**Excerpted data:**
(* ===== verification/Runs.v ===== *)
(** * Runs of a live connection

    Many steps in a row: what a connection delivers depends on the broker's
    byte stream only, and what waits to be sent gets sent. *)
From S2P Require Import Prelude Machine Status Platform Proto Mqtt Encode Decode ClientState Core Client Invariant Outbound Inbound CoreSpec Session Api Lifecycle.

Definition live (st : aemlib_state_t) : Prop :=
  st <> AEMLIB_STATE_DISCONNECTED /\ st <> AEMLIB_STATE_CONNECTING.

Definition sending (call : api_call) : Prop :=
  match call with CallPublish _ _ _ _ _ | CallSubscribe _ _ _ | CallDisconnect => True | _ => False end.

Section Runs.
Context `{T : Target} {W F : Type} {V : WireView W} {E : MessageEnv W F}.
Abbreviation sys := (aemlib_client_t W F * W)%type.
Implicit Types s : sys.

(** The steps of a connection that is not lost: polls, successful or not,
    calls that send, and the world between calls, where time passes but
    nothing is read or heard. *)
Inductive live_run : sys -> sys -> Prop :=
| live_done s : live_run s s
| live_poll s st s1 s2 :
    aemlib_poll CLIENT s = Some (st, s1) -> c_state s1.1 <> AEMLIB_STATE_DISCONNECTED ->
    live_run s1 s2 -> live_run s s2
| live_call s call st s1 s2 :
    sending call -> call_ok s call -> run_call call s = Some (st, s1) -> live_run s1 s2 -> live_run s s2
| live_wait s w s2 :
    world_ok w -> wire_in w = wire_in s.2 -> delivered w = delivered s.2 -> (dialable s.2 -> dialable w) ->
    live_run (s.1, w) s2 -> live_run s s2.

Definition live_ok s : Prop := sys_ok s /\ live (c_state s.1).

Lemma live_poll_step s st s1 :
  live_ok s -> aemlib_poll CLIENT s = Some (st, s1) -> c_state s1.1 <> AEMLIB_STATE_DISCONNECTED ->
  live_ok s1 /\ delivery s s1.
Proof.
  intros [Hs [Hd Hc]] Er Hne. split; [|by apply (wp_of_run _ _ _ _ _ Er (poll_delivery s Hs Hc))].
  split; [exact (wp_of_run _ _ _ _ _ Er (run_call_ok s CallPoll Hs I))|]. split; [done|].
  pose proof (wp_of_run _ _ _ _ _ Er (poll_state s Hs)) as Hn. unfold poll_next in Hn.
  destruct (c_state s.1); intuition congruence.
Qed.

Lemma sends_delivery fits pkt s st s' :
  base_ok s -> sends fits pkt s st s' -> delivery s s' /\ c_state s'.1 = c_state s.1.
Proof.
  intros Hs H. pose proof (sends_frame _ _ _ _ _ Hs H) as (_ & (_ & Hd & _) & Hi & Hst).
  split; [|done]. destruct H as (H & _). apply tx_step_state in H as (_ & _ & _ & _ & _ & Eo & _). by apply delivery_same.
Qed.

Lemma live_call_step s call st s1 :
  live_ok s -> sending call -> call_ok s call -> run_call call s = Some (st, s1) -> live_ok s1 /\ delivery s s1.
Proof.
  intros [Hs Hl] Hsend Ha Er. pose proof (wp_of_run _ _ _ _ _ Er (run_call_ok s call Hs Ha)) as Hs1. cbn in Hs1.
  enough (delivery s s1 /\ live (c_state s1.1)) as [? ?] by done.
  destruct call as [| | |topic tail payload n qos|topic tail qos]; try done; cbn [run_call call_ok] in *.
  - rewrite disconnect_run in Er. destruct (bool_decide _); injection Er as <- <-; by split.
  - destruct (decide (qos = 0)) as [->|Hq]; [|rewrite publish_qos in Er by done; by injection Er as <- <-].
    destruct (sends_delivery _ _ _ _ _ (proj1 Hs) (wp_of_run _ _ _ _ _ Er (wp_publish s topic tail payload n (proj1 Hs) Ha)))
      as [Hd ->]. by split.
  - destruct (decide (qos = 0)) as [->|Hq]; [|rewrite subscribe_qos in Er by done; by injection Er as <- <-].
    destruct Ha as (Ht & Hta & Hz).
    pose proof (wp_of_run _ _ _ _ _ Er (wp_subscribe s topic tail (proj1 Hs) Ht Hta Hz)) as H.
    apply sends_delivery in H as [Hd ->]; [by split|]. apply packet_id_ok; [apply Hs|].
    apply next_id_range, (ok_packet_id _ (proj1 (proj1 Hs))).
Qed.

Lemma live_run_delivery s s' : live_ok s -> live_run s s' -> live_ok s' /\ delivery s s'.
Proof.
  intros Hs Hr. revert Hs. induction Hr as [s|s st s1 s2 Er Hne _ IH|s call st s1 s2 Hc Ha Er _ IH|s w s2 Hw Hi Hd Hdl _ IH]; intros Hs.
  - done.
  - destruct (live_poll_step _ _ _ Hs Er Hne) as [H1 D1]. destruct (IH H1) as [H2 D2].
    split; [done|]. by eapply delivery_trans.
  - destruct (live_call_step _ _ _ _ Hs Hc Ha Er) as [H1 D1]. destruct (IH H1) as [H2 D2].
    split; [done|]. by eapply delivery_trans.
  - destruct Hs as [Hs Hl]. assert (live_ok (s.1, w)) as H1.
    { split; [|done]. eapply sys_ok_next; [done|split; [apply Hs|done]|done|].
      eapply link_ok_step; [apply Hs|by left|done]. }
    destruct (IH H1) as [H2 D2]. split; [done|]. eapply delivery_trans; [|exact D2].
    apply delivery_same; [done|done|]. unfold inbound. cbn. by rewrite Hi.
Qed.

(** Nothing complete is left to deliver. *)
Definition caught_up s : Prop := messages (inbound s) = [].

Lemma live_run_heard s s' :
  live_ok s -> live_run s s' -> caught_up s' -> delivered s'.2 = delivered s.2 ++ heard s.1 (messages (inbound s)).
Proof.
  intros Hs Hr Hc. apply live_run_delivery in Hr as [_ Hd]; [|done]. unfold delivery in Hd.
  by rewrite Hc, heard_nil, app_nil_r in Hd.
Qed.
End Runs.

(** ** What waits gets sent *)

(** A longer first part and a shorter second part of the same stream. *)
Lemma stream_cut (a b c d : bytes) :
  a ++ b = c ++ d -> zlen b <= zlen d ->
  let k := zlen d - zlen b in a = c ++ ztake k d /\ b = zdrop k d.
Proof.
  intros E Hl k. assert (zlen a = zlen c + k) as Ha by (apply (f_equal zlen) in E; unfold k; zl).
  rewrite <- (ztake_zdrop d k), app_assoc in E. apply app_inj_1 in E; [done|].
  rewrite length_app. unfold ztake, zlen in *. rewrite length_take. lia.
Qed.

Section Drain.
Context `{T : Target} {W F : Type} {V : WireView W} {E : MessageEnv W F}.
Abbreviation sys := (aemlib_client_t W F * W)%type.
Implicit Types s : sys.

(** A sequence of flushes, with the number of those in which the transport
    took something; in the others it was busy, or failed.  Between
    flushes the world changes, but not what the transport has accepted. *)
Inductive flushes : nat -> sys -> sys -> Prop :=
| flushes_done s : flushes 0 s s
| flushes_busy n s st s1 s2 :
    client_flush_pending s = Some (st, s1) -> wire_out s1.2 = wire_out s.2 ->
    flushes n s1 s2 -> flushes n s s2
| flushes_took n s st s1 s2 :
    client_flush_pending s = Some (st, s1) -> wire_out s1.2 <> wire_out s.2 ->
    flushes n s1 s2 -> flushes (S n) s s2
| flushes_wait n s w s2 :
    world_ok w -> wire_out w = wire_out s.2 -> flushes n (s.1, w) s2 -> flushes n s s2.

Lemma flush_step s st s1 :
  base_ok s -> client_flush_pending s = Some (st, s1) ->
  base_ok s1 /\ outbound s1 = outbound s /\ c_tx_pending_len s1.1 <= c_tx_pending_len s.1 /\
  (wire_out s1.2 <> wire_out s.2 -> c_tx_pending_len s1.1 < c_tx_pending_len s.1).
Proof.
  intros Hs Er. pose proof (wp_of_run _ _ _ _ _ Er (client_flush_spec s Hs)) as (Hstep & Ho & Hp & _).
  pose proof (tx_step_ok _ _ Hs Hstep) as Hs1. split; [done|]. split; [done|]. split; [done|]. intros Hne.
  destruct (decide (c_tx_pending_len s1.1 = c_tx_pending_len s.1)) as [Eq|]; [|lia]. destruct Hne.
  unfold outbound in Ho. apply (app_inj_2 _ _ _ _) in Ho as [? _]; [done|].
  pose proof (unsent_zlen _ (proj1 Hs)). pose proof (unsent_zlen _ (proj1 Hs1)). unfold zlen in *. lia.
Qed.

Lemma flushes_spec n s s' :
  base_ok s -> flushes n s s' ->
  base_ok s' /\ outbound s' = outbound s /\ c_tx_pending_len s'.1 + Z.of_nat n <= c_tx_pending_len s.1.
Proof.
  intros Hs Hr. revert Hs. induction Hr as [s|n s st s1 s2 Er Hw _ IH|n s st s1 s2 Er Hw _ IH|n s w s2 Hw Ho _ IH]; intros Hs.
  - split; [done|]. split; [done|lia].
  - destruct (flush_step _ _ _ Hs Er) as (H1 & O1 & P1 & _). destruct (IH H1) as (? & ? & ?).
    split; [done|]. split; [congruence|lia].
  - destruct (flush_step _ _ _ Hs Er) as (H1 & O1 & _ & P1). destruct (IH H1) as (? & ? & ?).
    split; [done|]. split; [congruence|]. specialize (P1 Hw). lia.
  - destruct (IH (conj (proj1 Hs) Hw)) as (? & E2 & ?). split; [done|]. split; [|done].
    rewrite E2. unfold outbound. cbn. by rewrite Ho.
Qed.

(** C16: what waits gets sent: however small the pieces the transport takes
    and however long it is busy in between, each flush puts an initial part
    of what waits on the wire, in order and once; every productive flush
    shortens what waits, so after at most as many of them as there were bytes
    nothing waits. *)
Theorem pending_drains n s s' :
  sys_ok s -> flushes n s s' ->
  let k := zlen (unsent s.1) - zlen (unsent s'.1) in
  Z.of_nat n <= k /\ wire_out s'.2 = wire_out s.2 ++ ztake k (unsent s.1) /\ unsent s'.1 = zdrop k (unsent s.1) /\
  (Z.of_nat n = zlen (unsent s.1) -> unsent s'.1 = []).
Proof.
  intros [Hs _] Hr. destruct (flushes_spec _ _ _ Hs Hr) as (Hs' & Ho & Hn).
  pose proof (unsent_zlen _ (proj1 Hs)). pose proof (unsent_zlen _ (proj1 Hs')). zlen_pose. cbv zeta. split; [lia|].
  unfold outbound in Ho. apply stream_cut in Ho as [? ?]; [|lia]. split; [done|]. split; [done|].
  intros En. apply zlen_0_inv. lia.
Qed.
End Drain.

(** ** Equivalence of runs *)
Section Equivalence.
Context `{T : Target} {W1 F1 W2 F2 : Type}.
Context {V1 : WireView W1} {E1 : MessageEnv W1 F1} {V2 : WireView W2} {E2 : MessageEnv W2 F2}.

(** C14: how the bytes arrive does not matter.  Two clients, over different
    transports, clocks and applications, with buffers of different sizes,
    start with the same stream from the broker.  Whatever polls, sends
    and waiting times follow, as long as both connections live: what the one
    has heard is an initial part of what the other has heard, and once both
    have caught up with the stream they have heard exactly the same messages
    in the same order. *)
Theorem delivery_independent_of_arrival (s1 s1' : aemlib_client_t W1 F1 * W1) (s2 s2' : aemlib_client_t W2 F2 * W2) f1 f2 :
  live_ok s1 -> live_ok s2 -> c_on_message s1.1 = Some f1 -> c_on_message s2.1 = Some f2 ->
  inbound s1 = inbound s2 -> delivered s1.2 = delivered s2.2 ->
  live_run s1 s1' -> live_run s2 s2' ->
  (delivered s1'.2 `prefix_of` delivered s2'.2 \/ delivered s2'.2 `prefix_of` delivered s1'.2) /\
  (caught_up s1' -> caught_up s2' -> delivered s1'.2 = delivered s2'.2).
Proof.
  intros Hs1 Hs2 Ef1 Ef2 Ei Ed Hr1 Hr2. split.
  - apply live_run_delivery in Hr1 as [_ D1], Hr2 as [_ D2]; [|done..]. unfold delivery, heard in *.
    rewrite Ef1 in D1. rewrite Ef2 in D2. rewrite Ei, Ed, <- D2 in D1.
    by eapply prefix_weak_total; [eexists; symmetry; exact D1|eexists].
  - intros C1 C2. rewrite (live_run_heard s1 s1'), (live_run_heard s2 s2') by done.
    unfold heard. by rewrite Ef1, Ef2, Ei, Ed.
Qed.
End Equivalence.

**Exercise description:**
Take from the listing above each line in which the string "waits" is found.

**Answer to the problem:**
    byte stream only, and what waits to be sent gets sent. *)
(** ** What waits gets sent *)
(** C16: what waits gets sent: however small the pieces the transport takes
    of what waits on the wire, in order and once; every productive flush
    shortens what waits, so after at most as many of them as there were bytes
    nothing waits. *)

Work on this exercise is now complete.